当該物件の簿価は26億円程度であり売却益は28億円を超えるが、2018年5月期に売却益は全額内部留保するものとしている。
J-REITは利益を原則内部留保できない仕組みになっているが、税制上の特例などを活用し売却益の内部留保が可能な銘柄も多い。
HFRの場合は、税制特例以外に2010年10月の合併時に被合併銘柄であったジャパン・シングルレジデンス投資法人が税務上の欠損金を抱えており、その欠損金を2017年11月期時点で44億円強承継しているため、この金額の範囲内で売却益の内部留保が可能となっている。
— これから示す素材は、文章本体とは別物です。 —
(** C9. In a state in which the grid is in step with the catalog ([Inv]),
    a row move to a row of the grid that has no tile at the preserved
    column (so that the column index, when not negative, is at least the
    new row's item count) sets the row index, keeps the column index and
    leaves the bound record as it was, while the cursor addresses no item.
    The overlay Enter then opens shows that record, which is not the item
    at the cursor; and Enter does open it when the record is typed as the
    data model declares. *)
Theorem stale_selected_record (c : Comp) (newRow : Z) :
  let col := selectedColumnIndex (state c) in
  Inv c ->
  0 <= newRow < Z.of_nat (List.length (rows c)) ->
  tileAtZ (rows c) newRow col = None ->
  (0 <= col -> itemCount (collections (state c)) newRow <= col)
  /\ exists c',
    updateSelectedRow newRow c = (Ok tt, c') /\
    selectedRowIndex (state c') = newRow /\
    selectedColumnIndex (state c') = col /\
    selectedTile (state c') = selectedTile (state c) /\
    cursorItem c' = None /\
    (overlayClosed c ->
     forall r c'',
       handleKeyDown dateToString "Enter" c' = (r, c'') ->
       overlayOpen c'' ->
       exists v, selectedTile (state c) = Some v /\
                 boundTo dateToString (modal c'') v /\
                 cursorItem c'' <> Some v) /\
    (overlayClosed c ->
     forall v genres,
       selectedTile (state c) = Some v -> typedView v genres ->
       exists c'', handleKeyDown dateToString "Enter" c' = (Ok tt, c'') /\
                   overlayOpen c'' /\
                   boundTo dateToString (modal c'') v).
Proof.
  intros col HI Hrow Htile.
  pose proof (Inv_no_tile c newRow col HI Htile) as Hview.
  rewrite (Inv_rows_length c HI) in Hrow.
  assert (Hne : collections (state c) <> []).
  { destruct (collections (state c)); [simpl in Hrow; lia|done]. }
  split.
  { intros Hcol.
    destruct (Z.le_gt_cases (itemCount (collections (state c)) newRow) col)
      as [Hle|Hgt]; [exact Hle|].
    assert (Hs : is_Some (viewAt (collections (state c)) newRow col))
      by (apply viewAt_is_Some; lia).
    rewrite Hview in Hs. by destruct Hs. }
  destruct (Inv_ready c HI Hne) as (Hb & _ & _).
  destruct (updateSelectedRow_run c newRow HI Hb Hrow)
    as (c' & Hrun & HI' & Hf & Hr & Hcl & Ht).
  fold col in Hcl, Ht. rewrite Hview in Ht.
  destruct Hf as (Hcs & _ & Hm & Hmod & _).
  assert (Hcur : cursorItem c' = None).
  { unfold cursorItem. by rewrite Hcs, Hr, Hcl. }
  exists c'. repeat split; try done.
  - intros [_ Hclosed] r c'' Henter [_ Hopen].
    assert (Hc' : overlayClosed c')
      by (split; [apply (inv_mounted c' HI')|by rewrite Hmod]).
    rewrite (handleKeyDown_open dateToString c' _ Hc') in Henter.
    cbn [String.eqb Ascii.eqb Bool.eqb] in Henter. unfold bind in Henter.
    pose proof (keepsCore_renderModal dateToString c') as Hcore.
    destruct (renderModal_cases dateToString c')
      as [(v & c1 & Hsel & Hren & Hbound & _) | (e & c1 & Hren & Hsame)];
      rewrite Hren in Henter, Hcore.
    + injection Henter as <- <-. exists v. split; [congruence|].
      split; [exact Hbound|].
      destruct Hcore as (Hst & _). cbn in Hst.
      unfold cursorItem in *. cbn. rewrite Hst, Hcur. discriminate.
    + injection Henter as <- <-. exfalso.
      rewrite Hsame, Hmod in Hopen. unfold attrIs in Hclosed.
      by rewrite Hopen in Hclosed.
  - intros [_ Hclosed] v genres Hsel Htyped.
    assert (Hc' : overlayClosed c')
      by (split; [apply (inv_mounted c' HI')|by rewrite Hmod]).
    rewrite (handleKeyDown_open dateToString c' _ Hc').
    cbn [String.eqb Ascii.eqb Bool.eqb]. unfold bind.
    destruct (renderModal_cases dateToString c')
      as [(v' & c1 & Hsel' & Hren & Hbound & Hopen) | (e & c1 & Hren & _)].
    + rewrite Hren. eexists. split; [reflexivity|].
      assert (v' = v) as -> by congruence.
      split; [|exact Hbound]. split; [|exact Hopen].
      destruct (keepsCore_renderModal dateToString c') as (_ & _ & Hm1 & _).
      rewrite Hren in Hm1. cbn [snd] in Hm1. cbn [snd setOpacity modify mounted emit withOpacity].
      rewrite Hm1. apply (inv_mounted c' HI').
    + destruct (renderModal_typed dateToString c' v genres) as [c2 Hok];
        [congruence|done|]. congruence.
Qed.

End SelectionClaims.

(** ** Concrete runs *)

Lemma started31_listening : listening started31 = true.
Proof. vm_compute. reflexivity. Qed.

Lemma started31_nonempty : collections (state started31) <> [].
Proof. vm_compute. discriminate. Qed.

(** C1 as stated fails: on the catalog of sizes 3 and 1, Right, Right, Down
    from (0,0) leaves the cursor at (1,2) while row 1 has one item. *)
Lemma cursor_bounds_counterexample :
  let c := run31 [KeyDown "ArrowRight"; KeyDown "ArrowRight"; KeyDown "ArrowDown"] in
  selectedRowIndex (state c) = 1
  /\ selectedColumnIndex (state c) = 2
  /\ itemCount (collections (state c)) (selectedRowIndex (state c)) = 1
  /\ ~ columnInBounds c.
Proof.
  cbv zeta. split; [vm_compute; reflexivity|]. split; [vm_compute; reflexivity|].
  split; [vm_compute; reflexivity|].
  unfold columnInBounds. vm_compute. intros [_ H]. discriminate H.
Qed.

Lemma started31_Inv : Inv started31.
Proof.
  exact (started_Inv "hub" "proxy" "logo.jpeg" fetch31 Fixture.allLoad
           Fixture.printDate started31_listening).
Qed.

Lemma started31_closed : overlayClosed started31.
Proof. split; vm_compute; reflexivity. Qed.

Lemma cursor_bounds_amended_witness :
  Inv started31
  /\ collections (state started31) <> []
  /\ rowInBounds (pressed Fixture.printDate started31 ["ArrowDown"; "ArrowDown"]).
Proof.
  split; [exact started31_Inv|]. split; [exact started31_nonempty|].
  exact (proj1 (cursor_bounds_amended "hub" "proxy" "logo.jpeg" fetch31
                  Fixture.allLoad Fixture.printDate started31
                  ["ArrowDown"; "ArrowDown"]
                  started31_Inv started31_nonempty)).
Defined.

Lemma overlay_gating_witness :
  overlayOpen (run31 [KeyDown "Enter"])
  /\ handleKeyDown Fixture.printDate "ArrowDown" (run31 [KeyDown "Enter"])
     = (Ok tt, run31 [KeyDown "Enter"]).
Proof.
  assert (Ho : overlayOpen (run31 [KeyDown "Enter"]))
    by (split; vm_compute; reflexivity).
  split; [exact Ho|].
  apply (proj1 (overlay_gating Fixture.printDate _ Ho)). simpl. tauto.
Defined.

(** C3 as stated fails. With the overlay open on the catalog of sizes 3
    and 1, Down leaves the row index at 0 while min(row + 1, lastRowIndex)
    is 1: the keys are gated. On the empty catalog, Down leaves the row
    index at 0 while min(row + 1, lastRowIndex) is -1. *)
Lemma directional_transitions_counterexample :
  let c := run31 [KeyDown "Enter"] in
  let c' := snd (handleKeyDown Fixture.printDate "ArrowDown" c) in
  let e := started "hub" "proxy" "logo.jpeg" fetchEmpty Fixture.allLoad
                   Fixture.printDate in
  let e' := snd (handleKeyDown Fixture.printDate "ArrowDown" e) in
  (overlayOpen c
   /\ selectedRowIndex (state c) = 0
   /\ lastRowIndex c = 1
   /\ selectedRowIndex (state c') = 0
   /\ selectedRowIndex (state c')
      <> Z.min (selectedRowIndex (state c) + 1) (lastRowIndex c))
  /\ (collections (state e) = []
      /\ selectedRowIndex (state e) = 0
      /\ lastRowIndex e = -1
      /\ selectedRowIndex (state e') = 0
      /\ selectedRowIndex (state e')
         <> Z.min (selectedRowIndex (state e) + 1) (lastRowIndex e)).
Proof.
  cbv zeta. split.
  - split; [split; vm_compute; reflexivity|].
    split; [vm_compute; reflexivity|]. split; [vm_compute; reflexivity|].
    split; [vm_compute; reflexivity|]. vm_compute. discriminate.
  - split; [vm_compute; reflexivity|].
    split; [vm_compute; reflexivity|]. split; [vm_compute; reflexivity|].
    split; [vm_compute; reflexivity|]. vm_compute. discriminate.
Qed.

Lemma directional_transitions_witness :
  Inv started31
  /\ collections (state started31) <> []
  /\ overlayClosed started31
  /\ exists c', handleKeyDown Fixture.printDate "ArrowDown" started31 = (Ok tt, c')
                /\ selectedRowIndex (state c') = 1.
Proof.
  split; [exact started31_Inv|]. split; [exact started31_nonempty|].
  split; [exact started31_closed|].
  destruct (directional_transitions Fixture.printDate started31
              started31_Inv started31_nonempty started31_closed)
    as (_ & (c' & Hrun & Hrow & _) & _).
  exists c'. split; [exact Hrun|]. rewrite Hrow. vm_compute. reflexivity.
Defined.

Lemma boundary_noop_witness :
  atBoundary "ArrowLeft" started31
  /\ run Fixture.printDate started31 (repeat (KeyDown "ArrowLeft") 3) = started31.
Proof.
  assert (Hb : atBoundary "ArrowLeft" started31)
    by (exists 0; split; vm_compute; reflexivity).
  split; [exact Hb|].
  exact (proj1 (proj2 (boundary_noop Fixture.printDate started31 "ArrowLeft" Hb) 3%nat)).
Defined.


Lemma soft_fail_transport_witness :
  transportFails (Fixture.service Fixture.catalog31 ["b"]) "proxy/b"
  /\ getViews "proxy" "logo.jpeg" (Fixture.service Fixture.catalog31 ["b"])
       Fixture.allLoad (JStr "/b") = Ok [].
Proof.
  assert (Hf : transportFails (Fixture.service Fixture.catalog31 ["b"]) "proxy/b").
  { right. eexists. split; [vm_compute; reflexivity | reflexivity]. }
  split; [exact Hf|].
  apply (proj1 (proj2 (proj2 (proj2 (soft_fail_transport "hub" "proxy" "logo.jpeg"
                         (Fixture.service Fixture.catalog31 ["b"]) Fixture.allLoad))))
           (JStr "/b") "/b"); [reflexivity | exact Hf].
Defined.

Lemma stale_selected_record_witness :
  let c := pressed Fixture.printDate started31 ["ArrowRight"; "ArrowRight"] in
  Inv c
  /\ tileAtZ (rows c) 1 (selectedColumnIndex (state c)) = None
  /\ exists c', updateSelectedRow 1 c = (Ok tt, c')
                /\ selectedRowIndex (state c') = 1
                /\ selectedTile (state c') = selectedTile (state c)
                /\ cursorItem c' = None.
Proof.
  cbv zeta.
  assert (HI : Inv (pressed Fixture.printDate started31 ["ArrowRight"; "ArrowRight"]))
    by (apply pressed_Inv; exact started31_Inv).
  assert (Hrow : 0 <= 1 < Z.of_nat (List.length (rows
             (pressed Fixture.printDate started31 ["ArrowRight"; "ArrowRight"])))).
  { vm_compute. split; [discriminate | reflexivity]. }
  assert (Htile : tileAtZ (rows (pressed Fixture.printDate started31
                                   ["ArrowRight"; "ArrowRight"])) 1
                    (selectedColumnIndex (state (pressed Fixture.printDate started31
                                                   ["ArrowRight"; "ArrowRight"])))
                  = None).
  { vm_compute. reflexivity. }
  split; [exact HI|]. split; [exact Htile|].
  destruct (stale_selected_record Fixture.printDate
              (pressed Fixture.printDate started31 ["ArrowRight"; "ArrowRight"]) 1
              HI Hrow Htile)
    as (_ & c' & Hrun & Hr & Hc & Ht & Hcur & _).
  exists c'. split; [exact Hrun|]. split; [exact Hr|].
  split; [exact Ht | exact Hcur].
Defined.

(* ===================================================================== *)
(** * Further properties *)
(* ===================================================================== *)

(** ** The catalog client on well-formed and on malformed payloads *)

Lemma getProp_Ok v name w :
  getProp v name = Ok w <-> nullish v = false /\ w = field v name.
Proof.
  rewrite getProp_field. destruct (nullish v); split; try intros [? ?]; try done.
  - intros [= <-]. done.
  - by subst.
Qed.

Lemma mapJS_not_array {B} v (f : JSValue -> Exc B) :
  isArray v = false -> mapJS v f = Throw TypeError.
Proof. by destruct v. Qed.

Lemma mapE_map {A B} (f : A -> Exc B) (g : A -> B) xs :
  Forall (fun x => f x = Ok (g x)) xs -> mapE f xs = Ok (map g xs).
Proof.
  induction 1 as [|x xs Hx _ IH]; simpl; [done|]. by rewrite Hx, IH.
Qed.

Lemma mapE_throws {A B} (f : A -> Exc B) xs :
  Exists (fun x => raises (f x)) xs -> raises (mapE f xs).
Proof.
  induction 1 as [x xs [e He]|x xs _ [e IH]]; simpl.
  - rewrite He. by exists e.
  - destruct (f x) as [y|e']; simpl; [|by exists e'].
    rewrite IH. by exists e.
Qed.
当該物件はHFRのポートフォリオでは物件の収益性を示すNOI利回りが最も高い物件であった。
しかしHFRが売却を選択した要因には、前述の税務上の欠損金を活用できる期限が2020年5月期までとなっていることがあった。
更に売却価格が前期末の鑑定評価額49億円弱を大幅に上回っていることも大きかった。
言い換えれば、不動産価格の高騰により、鑑定価格以上の買値を提示する買主が存在したことで、HFRは分配金の安定性を高める内部留保が可能となったと言えよう。
このように不動産価格高騰期の現状では、単純な規模拡大ではなく、長期目線で運用を行っている銘柄が増えていることで、J-REITの分配金の安定性はより高くなっている。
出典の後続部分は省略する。